* **Problem description**
Print the lines that run from the line with "(** From the" to the line with "Definition authorize_call (h", keeping both end lines, exactly as they appear in the entries below, and nothing else.

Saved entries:

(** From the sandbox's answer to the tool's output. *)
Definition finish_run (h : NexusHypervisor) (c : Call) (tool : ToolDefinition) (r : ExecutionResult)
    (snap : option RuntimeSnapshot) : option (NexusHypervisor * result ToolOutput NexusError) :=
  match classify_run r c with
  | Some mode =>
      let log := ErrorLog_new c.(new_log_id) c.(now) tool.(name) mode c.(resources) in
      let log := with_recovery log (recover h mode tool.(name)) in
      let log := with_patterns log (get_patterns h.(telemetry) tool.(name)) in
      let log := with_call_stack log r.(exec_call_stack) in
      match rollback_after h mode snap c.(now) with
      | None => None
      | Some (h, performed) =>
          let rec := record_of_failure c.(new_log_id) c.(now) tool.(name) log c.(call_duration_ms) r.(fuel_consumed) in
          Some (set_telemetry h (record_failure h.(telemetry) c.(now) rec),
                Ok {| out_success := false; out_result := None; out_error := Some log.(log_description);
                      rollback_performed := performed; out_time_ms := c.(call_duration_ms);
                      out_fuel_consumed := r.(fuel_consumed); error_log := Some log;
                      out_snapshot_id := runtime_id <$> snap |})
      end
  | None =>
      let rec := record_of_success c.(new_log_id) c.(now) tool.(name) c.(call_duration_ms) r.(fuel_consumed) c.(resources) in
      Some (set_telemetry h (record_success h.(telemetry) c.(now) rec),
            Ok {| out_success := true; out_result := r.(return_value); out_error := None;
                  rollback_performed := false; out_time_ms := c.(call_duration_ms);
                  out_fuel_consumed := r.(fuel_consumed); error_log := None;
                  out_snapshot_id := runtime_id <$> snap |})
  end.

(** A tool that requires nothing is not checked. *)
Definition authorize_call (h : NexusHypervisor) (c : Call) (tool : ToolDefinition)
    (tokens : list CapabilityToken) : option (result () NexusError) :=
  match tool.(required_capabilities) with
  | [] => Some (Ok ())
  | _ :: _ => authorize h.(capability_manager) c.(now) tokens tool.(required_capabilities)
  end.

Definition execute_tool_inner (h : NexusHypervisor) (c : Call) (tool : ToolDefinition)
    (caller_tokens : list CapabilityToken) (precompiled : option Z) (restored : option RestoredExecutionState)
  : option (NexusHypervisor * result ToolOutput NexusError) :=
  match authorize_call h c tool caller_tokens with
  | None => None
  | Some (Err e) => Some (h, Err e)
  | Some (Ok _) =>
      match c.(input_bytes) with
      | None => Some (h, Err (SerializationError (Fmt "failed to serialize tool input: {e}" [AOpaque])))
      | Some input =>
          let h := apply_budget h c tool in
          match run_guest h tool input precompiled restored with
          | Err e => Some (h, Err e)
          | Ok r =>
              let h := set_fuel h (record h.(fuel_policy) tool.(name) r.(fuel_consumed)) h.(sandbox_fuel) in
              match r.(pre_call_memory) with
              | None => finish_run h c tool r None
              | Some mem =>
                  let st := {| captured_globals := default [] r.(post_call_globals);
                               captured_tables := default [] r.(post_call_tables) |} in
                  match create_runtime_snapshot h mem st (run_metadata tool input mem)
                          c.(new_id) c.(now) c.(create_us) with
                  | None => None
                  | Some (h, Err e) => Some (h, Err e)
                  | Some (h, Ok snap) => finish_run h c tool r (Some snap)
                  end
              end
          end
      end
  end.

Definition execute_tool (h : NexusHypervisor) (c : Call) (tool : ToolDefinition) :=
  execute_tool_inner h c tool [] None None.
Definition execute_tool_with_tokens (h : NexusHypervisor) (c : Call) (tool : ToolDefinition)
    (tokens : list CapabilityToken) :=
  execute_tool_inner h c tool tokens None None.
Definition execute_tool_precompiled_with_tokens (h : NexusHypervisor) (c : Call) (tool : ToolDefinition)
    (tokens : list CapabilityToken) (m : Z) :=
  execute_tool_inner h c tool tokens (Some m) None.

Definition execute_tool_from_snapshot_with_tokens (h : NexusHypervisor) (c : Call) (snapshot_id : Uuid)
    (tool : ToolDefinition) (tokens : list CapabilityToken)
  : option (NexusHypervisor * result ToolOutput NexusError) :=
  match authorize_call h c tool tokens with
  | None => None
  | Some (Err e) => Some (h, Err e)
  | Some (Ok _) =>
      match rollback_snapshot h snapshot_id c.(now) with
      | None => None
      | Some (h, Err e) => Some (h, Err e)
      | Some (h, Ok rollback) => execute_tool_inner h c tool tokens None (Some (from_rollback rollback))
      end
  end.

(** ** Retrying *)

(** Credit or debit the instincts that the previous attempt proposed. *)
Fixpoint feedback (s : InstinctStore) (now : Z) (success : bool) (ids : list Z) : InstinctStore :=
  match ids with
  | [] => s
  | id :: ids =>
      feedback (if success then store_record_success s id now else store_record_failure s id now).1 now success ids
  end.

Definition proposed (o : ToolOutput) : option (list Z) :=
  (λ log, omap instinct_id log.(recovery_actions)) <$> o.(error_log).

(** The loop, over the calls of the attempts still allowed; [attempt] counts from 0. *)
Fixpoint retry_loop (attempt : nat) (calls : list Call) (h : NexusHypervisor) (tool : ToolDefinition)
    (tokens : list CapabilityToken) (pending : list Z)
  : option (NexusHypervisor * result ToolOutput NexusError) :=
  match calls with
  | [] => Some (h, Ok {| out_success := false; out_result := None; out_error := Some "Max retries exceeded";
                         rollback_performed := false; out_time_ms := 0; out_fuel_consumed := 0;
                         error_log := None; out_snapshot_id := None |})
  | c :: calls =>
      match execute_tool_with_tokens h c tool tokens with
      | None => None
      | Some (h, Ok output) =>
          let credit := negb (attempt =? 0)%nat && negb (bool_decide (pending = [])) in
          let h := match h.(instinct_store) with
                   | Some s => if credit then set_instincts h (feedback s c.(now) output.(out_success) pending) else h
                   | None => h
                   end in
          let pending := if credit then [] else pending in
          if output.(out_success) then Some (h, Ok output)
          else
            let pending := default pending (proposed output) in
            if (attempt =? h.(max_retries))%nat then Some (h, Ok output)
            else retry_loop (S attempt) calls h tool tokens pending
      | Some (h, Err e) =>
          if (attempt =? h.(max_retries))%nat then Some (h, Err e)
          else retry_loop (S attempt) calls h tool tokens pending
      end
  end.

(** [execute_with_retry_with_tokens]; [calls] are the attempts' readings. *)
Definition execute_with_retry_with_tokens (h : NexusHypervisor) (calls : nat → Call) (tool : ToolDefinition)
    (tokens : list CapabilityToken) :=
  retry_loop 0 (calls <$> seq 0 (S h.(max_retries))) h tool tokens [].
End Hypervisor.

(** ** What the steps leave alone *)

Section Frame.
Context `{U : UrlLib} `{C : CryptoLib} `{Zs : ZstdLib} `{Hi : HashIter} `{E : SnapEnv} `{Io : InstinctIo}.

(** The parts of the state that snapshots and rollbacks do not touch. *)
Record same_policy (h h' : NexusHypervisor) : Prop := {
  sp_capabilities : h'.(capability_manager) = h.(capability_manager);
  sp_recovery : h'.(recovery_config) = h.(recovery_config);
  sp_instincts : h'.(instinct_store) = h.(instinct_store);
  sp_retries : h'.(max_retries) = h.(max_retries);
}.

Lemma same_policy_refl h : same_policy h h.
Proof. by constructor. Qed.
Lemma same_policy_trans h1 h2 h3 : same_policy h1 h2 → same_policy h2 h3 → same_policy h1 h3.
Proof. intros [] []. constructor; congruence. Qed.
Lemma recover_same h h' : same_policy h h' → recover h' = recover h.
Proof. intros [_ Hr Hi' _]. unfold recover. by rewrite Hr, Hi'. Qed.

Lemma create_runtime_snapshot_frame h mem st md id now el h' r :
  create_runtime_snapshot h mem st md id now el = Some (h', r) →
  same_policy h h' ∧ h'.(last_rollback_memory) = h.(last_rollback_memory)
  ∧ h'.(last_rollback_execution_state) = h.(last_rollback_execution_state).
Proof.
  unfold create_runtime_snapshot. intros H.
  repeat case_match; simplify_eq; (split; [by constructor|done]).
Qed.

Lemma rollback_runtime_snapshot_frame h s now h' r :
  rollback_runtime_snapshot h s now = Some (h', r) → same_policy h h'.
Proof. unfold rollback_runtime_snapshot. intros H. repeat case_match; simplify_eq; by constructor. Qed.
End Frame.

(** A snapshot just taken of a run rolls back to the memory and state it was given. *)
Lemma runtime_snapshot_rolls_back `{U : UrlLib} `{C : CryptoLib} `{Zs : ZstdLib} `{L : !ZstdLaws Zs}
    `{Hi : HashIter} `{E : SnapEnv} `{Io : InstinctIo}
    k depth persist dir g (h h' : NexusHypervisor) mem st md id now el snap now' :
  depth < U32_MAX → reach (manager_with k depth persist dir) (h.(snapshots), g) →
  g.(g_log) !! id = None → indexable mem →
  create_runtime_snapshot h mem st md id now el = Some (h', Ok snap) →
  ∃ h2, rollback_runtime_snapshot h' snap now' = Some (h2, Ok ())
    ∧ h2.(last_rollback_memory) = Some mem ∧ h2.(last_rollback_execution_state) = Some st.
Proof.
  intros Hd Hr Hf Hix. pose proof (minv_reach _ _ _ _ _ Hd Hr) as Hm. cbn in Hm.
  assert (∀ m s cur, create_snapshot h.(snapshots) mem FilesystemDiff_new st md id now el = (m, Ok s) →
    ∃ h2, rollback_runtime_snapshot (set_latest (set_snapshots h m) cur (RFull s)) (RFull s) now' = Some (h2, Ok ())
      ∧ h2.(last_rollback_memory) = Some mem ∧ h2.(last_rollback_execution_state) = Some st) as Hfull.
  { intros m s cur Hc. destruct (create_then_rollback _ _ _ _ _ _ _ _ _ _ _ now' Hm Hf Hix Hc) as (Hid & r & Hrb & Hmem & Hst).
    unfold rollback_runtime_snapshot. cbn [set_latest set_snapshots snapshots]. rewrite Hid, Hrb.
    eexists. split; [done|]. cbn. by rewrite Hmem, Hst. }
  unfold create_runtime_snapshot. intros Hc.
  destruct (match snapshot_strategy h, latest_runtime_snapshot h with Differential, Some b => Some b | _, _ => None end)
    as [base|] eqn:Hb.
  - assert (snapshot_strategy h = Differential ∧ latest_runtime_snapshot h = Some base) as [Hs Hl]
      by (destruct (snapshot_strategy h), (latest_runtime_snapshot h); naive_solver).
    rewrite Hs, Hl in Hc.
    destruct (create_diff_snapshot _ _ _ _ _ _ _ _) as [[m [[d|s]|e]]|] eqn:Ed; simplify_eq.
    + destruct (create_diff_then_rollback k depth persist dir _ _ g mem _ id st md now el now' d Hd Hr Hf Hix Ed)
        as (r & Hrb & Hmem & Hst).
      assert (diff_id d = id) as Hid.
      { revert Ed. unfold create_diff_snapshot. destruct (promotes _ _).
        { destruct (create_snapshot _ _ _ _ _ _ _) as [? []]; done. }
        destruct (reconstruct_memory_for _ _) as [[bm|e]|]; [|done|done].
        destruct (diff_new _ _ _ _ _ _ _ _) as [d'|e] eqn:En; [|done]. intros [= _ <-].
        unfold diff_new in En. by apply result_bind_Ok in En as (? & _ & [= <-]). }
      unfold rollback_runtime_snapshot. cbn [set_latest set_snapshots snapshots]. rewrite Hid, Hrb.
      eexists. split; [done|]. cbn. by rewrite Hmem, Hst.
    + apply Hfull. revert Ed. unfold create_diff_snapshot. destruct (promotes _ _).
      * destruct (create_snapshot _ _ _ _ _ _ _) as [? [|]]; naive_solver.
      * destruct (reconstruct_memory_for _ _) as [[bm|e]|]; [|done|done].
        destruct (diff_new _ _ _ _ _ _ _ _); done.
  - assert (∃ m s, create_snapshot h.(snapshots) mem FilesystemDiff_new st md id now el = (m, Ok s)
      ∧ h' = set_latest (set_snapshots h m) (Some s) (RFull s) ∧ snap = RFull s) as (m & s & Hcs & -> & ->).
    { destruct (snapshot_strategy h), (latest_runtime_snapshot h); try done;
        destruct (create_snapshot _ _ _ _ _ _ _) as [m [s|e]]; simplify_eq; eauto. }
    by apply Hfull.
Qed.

==

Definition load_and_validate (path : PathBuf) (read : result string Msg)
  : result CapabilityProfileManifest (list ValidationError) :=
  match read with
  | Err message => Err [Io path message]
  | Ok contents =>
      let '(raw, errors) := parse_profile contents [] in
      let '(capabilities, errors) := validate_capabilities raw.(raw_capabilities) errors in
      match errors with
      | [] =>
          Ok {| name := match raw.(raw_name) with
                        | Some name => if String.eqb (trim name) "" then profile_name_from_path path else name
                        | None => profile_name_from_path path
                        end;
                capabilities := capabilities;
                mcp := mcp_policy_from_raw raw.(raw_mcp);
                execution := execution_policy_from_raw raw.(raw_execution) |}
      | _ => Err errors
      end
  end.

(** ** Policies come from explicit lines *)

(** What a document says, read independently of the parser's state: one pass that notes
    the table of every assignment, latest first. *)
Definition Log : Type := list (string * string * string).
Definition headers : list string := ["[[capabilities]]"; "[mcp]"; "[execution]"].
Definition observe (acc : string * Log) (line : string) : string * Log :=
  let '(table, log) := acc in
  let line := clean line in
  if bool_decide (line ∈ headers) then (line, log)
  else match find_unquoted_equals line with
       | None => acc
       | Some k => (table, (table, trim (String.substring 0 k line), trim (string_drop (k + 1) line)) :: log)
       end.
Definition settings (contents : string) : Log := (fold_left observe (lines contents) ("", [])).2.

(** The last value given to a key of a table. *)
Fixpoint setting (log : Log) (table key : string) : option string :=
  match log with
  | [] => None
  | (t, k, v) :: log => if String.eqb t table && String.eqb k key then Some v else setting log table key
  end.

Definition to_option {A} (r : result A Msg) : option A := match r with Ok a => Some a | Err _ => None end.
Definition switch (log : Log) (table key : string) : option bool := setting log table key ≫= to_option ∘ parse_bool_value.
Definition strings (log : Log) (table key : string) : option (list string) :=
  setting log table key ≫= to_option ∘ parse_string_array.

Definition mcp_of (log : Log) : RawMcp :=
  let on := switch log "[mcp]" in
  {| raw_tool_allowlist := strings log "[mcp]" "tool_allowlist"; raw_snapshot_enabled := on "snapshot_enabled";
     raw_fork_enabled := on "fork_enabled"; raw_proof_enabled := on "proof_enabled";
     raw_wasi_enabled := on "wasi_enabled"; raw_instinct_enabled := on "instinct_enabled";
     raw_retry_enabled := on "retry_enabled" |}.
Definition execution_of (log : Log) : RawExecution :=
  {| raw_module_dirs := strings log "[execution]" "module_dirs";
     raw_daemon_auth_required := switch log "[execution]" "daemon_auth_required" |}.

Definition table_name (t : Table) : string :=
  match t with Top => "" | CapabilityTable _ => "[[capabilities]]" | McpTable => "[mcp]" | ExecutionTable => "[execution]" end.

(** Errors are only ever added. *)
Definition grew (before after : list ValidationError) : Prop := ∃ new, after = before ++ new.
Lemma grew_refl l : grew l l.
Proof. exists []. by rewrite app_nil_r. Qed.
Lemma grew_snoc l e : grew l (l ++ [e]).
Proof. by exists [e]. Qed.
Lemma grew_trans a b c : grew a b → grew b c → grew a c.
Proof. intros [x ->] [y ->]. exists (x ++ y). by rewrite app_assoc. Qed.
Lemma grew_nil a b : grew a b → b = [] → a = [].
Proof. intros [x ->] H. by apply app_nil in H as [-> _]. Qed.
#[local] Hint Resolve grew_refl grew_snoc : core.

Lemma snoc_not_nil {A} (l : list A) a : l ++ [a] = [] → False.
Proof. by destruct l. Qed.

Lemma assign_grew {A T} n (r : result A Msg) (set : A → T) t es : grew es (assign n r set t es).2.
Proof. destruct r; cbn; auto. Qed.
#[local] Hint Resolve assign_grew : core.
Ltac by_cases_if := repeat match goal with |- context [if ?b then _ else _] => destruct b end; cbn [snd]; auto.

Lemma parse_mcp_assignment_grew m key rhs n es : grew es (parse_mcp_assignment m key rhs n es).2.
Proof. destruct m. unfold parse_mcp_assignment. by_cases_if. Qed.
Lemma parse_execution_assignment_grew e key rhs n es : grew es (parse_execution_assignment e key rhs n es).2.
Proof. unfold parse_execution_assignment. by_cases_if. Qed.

* **The answer**
(** From the sandbox's answer to the tool's output. *)
Definition finish_run (h : NexusHypervisor) (c : Call) (tool : ToolDefinition) (r : ExecutionResult)
    (snap : option RuntimeSnapshot) : option (NexusHypervisor * result ToolOutput NexusError) :=
  match classify_run r c with
  | Some mode =>
      let log := ErrorLog_new c.(new_log_id) c.(now) tool.(name) mode c.(resources) in
      let log := with_recovery log (recover h mode tool.(name)) in
      let log := with_patterns log (get_patterns h.(telemetry) tool.(name)) in
      let log := with_call_stack log r.(exec_call_stack) in
      match rollback_after h mode snap c.(now) with
      | None => None
      | Some (h, performed) =>
          let rec := record_of_failure c.(new_log_id) c.(now) tool.(name) log c.(call_duration_ms) r.(fuel_consumed) in
          Some (set_telemetry h (record_failure h.(telemetry) c.(now) rec),
                Ok {| out_success := false; out_result := None; out_error := Some log.(log_description);
                      rollback_performed := performed; out_time_ms := c.(call_duration_ms);
                      out_fuel_consumed := r.(fuel_consumed); error_log := Some log;
                      out_snapshot_id := runtime_id <$> snap |})
      end
  | None =>
      let rec := record_of_success c.(new_log_id) c.(now) tool.(name) c.(call_duration_ms) r.(fuel_consumed) c.(resources) in
      Some (set_telemetry h (record_success h.(telemetry) c.(now) rec),
            Ok {| out_success := true; out_result := r.(return_value); out_error := None;
                  rollback_performed := false; out_time_ms := c.(call_duration_ms);
                  out_fuel_consumed := r.(fuel_consumed); error_log := None;
                  out_snapshot_id := runtime_id <$> snap |})
  end.

(** A tool that requires nothing is not checked. *)
Definition authorize_call (h : NexusHypervisor) (c : Call) (tool : ToolDefinition)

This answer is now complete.